EXERCISE DETAILS: Take the lines from the beginning of the data below through the line holding "(** Fetch [n]" and return exactly those.

:: GIVEN INFORMATION

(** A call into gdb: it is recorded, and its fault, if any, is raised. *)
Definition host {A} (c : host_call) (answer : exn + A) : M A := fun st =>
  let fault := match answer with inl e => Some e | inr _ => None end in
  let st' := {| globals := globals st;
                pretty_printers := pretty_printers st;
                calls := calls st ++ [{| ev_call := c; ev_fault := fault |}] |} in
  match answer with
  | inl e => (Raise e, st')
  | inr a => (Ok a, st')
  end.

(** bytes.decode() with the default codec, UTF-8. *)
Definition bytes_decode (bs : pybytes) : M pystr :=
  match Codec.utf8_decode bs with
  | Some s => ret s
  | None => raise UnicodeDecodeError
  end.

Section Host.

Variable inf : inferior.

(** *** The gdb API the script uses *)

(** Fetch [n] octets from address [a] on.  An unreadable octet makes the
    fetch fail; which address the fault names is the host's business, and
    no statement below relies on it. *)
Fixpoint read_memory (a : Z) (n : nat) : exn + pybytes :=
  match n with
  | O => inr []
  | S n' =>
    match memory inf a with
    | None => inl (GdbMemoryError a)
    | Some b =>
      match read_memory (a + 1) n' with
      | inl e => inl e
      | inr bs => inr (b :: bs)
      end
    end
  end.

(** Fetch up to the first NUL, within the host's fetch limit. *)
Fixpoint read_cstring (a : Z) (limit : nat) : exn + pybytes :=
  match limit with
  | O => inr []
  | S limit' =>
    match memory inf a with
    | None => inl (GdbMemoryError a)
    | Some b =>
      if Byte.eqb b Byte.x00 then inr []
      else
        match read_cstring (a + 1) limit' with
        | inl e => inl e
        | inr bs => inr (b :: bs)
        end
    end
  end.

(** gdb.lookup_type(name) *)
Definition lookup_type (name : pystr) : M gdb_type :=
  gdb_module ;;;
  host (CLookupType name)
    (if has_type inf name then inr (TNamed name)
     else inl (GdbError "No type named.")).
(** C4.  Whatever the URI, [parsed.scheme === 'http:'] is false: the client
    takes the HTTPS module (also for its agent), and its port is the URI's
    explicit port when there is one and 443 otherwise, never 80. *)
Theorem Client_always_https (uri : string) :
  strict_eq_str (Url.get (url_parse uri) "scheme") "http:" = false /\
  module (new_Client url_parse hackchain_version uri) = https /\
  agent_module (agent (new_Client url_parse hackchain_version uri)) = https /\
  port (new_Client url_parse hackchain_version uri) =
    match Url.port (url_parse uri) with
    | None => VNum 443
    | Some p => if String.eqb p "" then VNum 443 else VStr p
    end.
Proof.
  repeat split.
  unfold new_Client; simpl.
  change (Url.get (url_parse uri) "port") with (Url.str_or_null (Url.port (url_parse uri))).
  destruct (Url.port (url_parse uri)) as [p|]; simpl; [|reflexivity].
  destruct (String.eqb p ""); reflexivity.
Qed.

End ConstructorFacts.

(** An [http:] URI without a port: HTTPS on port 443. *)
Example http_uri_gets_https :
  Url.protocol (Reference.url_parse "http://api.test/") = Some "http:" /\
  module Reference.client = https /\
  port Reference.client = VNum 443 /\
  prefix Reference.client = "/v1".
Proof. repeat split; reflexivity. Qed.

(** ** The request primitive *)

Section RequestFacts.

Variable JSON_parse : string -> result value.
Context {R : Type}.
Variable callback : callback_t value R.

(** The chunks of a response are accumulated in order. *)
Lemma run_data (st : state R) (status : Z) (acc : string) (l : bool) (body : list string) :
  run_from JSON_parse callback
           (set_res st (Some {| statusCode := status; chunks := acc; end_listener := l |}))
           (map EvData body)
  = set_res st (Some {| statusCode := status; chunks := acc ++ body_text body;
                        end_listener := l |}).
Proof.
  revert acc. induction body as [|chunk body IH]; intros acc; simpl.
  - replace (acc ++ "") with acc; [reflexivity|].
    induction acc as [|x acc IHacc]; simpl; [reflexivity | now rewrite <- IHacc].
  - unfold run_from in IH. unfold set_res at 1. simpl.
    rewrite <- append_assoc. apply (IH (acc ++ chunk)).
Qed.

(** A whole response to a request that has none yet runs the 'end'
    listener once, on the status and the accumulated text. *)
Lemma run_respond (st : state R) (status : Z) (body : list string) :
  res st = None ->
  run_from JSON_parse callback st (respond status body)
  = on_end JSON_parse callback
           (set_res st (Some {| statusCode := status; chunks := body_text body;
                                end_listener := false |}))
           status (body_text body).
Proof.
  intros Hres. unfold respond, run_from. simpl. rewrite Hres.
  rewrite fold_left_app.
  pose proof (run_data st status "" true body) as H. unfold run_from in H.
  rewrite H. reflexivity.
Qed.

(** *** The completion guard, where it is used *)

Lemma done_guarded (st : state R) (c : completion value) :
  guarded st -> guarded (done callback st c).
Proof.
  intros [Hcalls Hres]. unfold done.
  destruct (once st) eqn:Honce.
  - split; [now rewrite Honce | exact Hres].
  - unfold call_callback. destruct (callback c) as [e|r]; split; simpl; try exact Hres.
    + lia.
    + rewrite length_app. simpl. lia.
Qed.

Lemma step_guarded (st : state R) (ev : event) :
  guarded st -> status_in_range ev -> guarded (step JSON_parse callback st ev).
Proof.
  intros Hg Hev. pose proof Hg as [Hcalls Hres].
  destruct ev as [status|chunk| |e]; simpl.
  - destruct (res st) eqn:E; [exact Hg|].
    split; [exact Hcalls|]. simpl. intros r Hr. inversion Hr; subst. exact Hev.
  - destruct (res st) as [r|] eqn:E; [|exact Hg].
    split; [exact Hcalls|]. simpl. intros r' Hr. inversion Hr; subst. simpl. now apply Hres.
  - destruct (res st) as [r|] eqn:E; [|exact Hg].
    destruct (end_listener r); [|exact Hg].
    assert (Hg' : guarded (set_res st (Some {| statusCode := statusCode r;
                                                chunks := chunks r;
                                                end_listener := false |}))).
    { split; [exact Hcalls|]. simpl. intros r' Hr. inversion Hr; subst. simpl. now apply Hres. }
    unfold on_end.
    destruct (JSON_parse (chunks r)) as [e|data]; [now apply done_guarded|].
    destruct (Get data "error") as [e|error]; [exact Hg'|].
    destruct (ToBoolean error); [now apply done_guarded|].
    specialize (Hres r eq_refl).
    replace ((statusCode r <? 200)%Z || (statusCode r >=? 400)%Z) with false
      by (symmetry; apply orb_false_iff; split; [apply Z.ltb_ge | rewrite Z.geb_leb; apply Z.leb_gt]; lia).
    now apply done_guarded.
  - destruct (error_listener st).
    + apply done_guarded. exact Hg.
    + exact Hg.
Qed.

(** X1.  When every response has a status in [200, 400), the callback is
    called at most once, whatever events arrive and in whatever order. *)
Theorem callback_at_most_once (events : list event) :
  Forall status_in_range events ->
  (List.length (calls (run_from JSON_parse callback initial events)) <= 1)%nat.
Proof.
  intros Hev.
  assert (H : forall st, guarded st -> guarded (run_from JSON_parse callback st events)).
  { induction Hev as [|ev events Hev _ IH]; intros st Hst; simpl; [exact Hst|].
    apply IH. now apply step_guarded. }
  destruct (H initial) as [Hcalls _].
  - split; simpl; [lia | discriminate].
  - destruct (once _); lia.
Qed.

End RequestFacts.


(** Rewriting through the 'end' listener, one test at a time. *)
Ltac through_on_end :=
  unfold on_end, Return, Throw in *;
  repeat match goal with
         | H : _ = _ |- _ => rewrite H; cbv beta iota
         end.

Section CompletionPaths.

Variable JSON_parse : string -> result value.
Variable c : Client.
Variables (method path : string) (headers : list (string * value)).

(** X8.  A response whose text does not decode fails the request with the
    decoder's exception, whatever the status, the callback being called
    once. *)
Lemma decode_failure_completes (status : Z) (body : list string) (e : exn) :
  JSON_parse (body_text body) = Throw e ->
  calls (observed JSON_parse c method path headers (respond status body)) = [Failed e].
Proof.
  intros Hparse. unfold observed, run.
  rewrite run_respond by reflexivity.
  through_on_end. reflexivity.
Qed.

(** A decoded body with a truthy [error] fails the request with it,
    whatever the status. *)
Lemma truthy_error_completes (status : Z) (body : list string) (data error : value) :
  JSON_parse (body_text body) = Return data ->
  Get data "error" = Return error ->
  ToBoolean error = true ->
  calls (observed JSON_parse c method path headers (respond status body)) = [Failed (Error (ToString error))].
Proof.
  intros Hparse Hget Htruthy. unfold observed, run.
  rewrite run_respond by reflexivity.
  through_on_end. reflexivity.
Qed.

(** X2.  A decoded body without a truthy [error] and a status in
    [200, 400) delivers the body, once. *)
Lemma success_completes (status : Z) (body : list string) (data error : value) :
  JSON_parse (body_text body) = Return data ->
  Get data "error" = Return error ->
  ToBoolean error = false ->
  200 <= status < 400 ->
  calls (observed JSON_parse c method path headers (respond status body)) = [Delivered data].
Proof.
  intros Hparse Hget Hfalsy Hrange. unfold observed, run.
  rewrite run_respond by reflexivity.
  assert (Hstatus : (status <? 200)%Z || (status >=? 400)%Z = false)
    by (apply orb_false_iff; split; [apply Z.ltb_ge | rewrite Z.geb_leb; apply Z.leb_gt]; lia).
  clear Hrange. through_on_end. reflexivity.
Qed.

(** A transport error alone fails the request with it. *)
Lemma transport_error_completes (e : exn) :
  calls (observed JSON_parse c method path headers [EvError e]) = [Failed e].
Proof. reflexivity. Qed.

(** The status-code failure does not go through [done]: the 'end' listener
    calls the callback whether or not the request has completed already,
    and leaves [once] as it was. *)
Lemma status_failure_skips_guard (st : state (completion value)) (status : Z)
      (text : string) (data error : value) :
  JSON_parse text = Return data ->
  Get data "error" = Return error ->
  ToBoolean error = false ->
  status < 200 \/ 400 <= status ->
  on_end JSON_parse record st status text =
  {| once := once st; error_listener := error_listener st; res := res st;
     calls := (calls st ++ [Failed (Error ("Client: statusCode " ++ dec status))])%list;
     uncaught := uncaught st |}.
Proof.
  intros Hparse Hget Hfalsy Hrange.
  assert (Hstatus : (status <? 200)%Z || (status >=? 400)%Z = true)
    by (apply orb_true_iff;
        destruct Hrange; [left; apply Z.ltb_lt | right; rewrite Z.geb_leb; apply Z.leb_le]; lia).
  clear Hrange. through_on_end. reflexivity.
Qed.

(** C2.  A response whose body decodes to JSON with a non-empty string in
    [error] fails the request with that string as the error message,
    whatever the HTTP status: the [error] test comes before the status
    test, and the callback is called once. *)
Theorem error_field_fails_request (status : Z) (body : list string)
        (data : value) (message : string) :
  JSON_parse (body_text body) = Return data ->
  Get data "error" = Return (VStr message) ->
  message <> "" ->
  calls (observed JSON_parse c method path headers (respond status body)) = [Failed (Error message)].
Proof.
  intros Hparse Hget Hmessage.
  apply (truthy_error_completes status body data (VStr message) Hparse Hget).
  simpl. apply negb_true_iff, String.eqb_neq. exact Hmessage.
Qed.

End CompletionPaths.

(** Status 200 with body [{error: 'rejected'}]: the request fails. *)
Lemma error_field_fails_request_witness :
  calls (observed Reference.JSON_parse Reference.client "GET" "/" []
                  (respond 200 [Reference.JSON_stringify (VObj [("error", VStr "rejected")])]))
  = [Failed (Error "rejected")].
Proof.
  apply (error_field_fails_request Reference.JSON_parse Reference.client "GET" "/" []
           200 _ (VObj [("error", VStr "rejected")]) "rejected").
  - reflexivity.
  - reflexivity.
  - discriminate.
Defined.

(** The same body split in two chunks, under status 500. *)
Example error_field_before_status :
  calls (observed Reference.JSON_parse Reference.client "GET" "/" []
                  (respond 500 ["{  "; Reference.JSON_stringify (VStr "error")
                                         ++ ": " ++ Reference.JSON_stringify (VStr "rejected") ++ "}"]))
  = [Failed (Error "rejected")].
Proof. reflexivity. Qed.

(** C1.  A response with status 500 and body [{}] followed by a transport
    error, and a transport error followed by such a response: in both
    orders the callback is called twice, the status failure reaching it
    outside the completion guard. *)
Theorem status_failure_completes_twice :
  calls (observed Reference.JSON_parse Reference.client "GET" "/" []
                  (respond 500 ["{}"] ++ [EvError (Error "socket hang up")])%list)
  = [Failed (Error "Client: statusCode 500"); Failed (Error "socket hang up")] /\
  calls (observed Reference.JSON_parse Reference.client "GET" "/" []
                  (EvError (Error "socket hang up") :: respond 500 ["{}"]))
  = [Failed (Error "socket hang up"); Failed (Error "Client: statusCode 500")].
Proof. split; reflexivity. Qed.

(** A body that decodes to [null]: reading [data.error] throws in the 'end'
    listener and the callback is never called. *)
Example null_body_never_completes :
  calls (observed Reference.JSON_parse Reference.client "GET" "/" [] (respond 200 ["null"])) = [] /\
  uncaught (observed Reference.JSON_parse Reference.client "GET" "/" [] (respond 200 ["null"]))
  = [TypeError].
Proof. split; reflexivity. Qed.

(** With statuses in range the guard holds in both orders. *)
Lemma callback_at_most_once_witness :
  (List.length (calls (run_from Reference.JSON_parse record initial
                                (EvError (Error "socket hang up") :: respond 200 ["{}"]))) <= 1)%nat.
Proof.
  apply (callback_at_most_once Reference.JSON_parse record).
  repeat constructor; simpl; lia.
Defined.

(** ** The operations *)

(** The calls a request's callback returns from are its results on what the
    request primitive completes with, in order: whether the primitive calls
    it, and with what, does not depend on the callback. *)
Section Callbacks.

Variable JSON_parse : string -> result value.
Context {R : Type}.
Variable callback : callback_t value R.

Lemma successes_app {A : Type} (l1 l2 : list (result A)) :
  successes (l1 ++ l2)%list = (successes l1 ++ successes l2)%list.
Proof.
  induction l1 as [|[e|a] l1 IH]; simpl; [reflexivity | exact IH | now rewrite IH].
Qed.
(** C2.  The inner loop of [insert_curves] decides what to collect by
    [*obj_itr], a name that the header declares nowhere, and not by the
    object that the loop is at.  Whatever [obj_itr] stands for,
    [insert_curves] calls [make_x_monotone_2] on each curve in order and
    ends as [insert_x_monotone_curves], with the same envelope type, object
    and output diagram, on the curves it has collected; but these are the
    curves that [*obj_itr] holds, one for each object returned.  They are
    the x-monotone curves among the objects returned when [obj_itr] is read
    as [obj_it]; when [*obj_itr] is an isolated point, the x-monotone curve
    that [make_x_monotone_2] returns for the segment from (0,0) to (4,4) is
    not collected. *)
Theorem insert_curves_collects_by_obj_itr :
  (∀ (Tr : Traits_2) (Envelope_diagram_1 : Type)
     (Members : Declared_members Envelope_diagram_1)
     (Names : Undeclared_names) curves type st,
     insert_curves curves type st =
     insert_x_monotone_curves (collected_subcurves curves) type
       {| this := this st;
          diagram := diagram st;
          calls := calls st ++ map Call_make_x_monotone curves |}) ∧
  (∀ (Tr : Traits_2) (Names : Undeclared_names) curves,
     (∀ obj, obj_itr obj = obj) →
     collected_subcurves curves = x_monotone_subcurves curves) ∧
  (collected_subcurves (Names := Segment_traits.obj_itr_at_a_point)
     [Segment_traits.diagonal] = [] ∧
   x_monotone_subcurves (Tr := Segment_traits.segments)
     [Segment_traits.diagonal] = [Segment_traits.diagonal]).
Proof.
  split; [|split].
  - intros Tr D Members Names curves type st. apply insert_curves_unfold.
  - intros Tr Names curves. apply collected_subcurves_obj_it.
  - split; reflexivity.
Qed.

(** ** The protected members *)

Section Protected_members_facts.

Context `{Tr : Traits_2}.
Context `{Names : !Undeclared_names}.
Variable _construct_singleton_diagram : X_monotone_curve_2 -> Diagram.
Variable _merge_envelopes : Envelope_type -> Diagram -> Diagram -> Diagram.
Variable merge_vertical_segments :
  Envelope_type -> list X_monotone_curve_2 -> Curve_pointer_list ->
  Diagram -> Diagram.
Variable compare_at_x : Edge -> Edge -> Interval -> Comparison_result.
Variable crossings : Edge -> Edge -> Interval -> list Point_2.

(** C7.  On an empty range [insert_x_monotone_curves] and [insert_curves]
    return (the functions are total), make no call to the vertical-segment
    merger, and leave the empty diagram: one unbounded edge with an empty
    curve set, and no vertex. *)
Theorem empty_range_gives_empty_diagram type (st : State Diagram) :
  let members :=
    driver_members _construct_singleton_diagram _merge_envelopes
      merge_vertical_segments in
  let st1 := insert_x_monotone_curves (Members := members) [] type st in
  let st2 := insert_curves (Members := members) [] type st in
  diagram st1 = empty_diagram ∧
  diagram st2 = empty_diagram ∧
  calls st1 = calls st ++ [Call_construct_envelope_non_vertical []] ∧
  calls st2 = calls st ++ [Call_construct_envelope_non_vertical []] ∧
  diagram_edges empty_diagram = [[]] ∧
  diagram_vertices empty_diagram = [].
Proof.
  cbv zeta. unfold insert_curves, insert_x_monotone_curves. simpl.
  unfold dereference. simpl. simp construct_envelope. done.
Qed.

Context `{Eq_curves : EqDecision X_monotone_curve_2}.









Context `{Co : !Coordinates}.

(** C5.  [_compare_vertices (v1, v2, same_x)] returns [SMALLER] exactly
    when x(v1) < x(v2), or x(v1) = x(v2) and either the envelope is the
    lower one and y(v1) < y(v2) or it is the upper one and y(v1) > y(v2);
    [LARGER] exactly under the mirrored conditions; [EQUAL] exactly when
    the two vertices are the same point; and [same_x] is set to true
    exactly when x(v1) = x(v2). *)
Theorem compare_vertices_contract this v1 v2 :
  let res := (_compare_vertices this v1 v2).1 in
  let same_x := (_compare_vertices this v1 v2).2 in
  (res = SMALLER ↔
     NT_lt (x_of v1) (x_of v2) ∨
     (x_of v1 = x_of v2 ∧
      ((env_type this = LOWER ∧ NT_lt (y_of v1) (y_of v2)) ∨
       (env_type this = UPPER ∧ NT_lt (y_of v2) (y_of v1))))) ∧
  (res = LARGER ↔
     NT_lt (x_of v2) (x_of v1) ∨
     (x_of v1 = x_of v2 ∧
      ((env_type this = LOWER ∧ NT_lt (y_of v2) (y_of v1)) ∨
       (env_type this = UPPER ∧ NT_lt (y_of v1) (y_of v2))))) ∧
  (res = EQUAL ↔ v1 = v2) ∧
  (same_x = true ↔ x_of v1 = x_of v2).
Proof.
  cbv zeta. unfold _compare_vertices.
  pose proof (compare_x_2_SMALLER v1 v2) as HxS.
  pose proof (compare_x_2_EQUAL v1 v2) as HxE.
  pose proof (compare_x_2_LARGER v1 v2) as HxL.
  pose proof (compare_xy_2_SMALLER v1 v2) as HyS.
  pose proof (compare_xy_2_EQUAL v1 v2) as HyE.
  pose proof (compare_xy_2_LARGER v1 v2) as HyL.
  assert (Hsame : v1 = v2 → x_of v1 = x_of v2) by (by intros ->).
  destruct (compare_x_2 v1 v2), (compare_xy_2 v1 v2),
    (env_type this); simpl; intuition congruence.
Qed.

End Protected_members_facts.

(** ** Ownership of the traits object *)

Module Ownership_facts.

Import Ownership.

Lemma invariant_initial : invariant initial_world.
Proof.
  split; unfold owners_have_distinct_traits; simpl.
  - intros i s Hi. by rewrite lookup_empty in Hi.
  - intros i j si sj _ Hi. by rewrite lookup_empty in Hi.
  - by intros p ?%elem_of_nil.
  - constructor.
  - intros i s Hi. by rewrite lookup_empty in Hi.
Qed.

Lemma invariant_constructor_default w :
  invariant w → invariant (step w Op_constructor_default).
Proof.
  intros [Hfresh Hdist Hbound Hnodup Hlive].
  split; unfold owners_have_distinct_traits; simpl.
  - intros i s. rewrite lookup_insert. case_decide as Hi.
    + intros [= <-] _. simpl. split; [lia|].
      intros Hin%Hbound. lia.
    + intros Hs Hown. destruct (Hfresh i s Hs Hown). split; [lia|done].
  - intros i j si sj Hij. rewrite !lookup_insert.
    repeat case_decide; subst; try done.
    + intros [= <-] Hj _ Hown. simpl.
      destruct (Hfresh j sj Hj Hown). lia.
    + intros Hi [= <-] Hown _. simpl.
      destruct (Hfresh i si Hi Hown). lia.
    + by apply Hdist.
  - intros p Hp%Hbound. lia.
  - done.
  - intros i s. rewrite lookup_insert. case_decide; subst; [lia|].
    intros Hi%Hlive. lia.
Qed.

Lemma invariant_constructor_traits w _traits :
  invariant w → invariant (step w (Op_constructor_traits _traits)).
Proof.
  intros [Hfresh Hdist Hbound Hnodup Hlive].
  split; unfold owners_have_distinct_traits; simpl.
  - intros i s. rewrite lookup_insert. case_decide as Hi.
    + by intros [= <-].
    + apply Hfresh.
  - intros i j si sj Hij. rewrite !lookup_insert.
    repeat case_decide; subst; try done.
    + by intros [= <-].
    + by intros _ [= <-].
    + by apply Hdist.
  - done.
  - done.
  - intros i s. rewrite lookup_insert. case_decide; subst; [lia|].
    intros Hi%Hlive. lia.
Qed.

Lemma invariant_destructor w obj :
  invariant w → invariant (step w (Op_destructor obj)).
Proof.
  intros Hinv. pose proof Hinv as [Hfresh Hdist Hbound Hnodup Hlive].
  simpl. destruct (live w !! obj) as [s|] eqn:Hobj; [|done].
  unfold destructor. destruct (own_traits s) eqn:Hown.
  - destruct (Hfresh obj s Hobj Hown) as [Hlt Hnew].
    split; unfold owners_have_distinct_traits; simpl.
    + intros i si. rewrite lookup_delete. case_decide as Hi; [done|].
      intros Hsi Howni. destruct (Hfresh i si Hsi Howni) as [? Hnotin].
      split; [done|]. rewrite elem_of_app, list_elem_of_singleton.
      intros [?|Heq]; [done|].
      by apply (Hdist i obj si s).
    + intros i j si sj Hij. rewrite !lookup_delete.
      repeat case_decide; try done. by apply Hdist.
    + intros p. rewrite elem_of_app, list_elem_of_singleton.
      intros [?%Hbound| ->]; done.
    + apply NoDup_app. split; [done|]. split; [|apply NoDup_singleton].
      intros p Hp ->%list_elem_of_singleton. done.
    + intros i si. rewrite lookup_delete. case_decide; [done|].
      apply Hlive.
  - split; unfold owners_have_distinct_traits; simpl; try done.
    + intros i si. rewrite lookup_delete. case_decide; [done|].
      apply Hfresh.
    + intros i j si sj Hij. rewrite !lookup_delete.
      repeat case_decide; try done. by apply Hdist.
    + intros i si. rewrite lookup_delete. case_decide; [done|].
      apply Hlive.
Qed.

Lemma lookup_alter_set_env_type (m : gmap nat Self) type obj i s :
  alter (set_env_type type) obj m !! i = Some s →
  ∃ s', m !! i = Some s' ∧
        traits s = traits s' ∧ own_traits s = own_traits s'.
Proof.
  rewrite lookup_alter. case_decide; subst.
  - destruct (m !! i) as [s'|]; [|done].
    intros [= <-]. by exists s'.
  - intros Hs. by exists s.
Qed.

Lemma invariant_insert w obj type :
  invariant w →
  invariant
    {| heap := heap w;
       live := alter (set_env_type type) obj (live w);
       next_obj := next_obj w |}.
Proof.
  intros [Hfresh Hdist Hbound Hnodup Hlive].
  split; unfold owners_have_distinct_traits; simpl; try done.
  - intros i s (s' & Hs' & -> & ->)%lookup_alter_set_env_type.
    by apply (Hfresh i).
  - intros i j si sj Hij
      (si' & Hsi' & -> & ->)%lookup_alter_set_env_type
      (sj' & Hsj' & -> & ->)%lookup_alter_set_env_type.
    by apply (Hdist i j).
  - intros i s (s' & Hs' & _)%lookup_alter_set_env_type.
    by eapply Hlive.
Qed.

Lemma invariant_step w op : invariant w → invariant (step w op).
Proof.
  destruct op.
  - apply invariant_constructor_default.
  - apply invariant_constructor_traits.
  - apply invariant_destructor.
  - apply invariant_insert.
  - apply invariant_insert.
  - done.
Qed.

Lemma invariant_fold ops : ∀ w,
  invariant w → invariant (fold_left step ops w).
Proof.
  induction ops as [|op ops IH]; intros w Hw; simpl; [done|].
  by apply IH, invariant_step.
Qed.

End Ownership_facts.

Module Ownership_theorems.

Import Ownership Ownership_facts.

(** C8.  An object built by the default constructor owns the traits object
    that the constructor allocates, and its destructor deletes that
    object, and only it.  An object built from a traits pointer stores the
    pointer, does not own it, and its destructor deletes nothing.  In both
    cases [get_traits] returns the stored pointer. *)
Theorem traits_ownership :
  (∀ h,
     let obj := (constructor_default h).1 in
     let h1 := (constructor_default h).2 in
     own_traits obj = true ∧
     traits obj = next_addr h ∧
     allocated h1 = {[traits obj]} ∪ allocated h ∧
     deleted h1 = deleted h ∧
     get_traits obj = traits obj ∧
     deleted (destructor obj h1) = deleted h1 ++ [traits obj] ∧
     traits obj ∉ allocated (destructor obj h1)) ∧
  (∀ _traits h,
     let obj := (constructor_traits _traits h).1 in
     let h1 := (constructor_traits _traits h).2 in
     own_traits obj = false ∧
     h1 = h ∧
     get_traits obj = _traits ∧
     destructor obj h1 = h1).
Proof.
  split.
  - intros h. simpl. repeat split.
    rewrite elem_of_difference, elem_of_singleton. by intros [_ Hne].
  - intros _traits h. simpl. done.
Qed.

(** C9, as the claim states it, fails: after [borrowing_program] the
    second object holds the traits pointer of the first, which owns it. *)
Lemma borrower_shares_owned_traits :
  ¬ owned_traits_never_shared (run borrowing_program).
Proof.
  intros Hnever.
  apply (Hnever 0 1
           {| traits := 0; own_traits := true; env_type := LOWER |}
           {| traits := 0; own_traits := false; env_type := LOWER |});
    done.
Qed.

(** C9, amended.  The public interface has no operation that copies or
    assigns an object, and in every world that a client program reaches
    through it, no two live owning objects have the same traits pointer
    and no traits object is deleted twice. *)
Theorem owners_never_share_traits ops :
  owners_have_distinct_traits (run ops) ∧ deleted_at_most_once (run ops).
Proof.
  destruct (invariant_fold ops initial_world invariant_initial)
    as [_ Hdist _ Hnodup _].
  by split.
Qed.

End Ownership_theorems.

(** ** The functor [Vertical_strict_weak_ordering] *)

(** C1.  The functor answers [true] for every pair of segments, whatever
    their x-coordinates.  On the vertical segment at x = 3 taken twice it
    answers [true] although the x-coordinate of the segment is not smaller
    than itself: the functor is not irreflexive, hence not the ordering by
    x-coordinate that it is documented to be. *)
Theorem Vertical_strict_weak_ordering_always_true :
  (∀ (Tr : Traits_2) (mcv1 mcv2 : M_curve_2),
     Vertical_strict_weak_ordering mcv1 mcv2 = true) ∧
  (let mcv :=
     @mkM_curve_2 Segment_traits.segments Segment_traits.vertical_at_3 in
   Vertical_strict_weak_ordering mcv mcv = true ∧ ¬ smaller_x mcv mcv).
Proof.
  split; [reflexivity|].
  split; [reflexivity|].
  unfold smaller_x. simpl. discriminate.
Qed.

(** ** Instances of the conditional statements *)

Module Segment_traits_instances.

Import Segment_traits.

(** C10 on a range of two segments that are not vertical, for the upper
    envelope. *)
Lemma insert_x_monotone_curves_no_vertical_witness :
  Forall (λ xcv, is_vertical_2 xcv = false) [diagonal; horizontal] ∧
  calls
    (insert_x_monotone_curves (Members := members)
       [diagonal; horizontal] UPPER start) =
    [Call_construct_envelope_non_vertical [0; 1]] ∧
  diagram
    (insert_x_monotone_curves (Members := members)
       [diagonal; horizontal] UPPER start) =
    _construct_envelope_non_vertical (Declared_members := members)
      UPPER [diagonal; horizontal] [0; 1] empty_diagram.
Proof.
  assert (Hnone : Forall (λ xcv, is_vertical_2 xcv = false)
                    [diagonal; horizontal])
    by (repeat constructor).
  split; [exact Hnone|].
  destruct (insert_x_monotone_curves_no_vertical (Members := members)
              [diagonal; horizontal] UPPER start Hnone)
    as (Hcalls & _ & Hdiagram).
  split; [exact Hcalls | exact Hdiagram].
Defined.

::::

RESULT OF THIS EXERCISE:
(** A call into gdb: it is recorded, and its fault, if any, is raised. *)
Definition host {A} (c : host_call) (answer : exn + A) : M A := fun st =>
  let fault := match answer with inl e => Some e | inr _ => None end in
  let st' := {| globals := globals st;
                pretty_printers := pretty_printers st;
                calls := calls st ++ [{| ev_call := c; ev_fault := fault |}] |} in
  match answer with
  | inl e => (Raise e, st')
  | inr a => (Ok a, st')
  end.

(** bytes.decode() with the default codec, UTF-8. *)
Definition bytes_decode (bs : pybytes) : M pystr :=
  match Codec.utf8_decode bs with
  | Some s => ret s
  | None => raise UnicodeDecodeError
  end.

Section Host.

Variable inf : inferior.

(** *** The gdb API the script uses *)

(** Fetch [n] octets from address [a] on.  An unreadable octet makes the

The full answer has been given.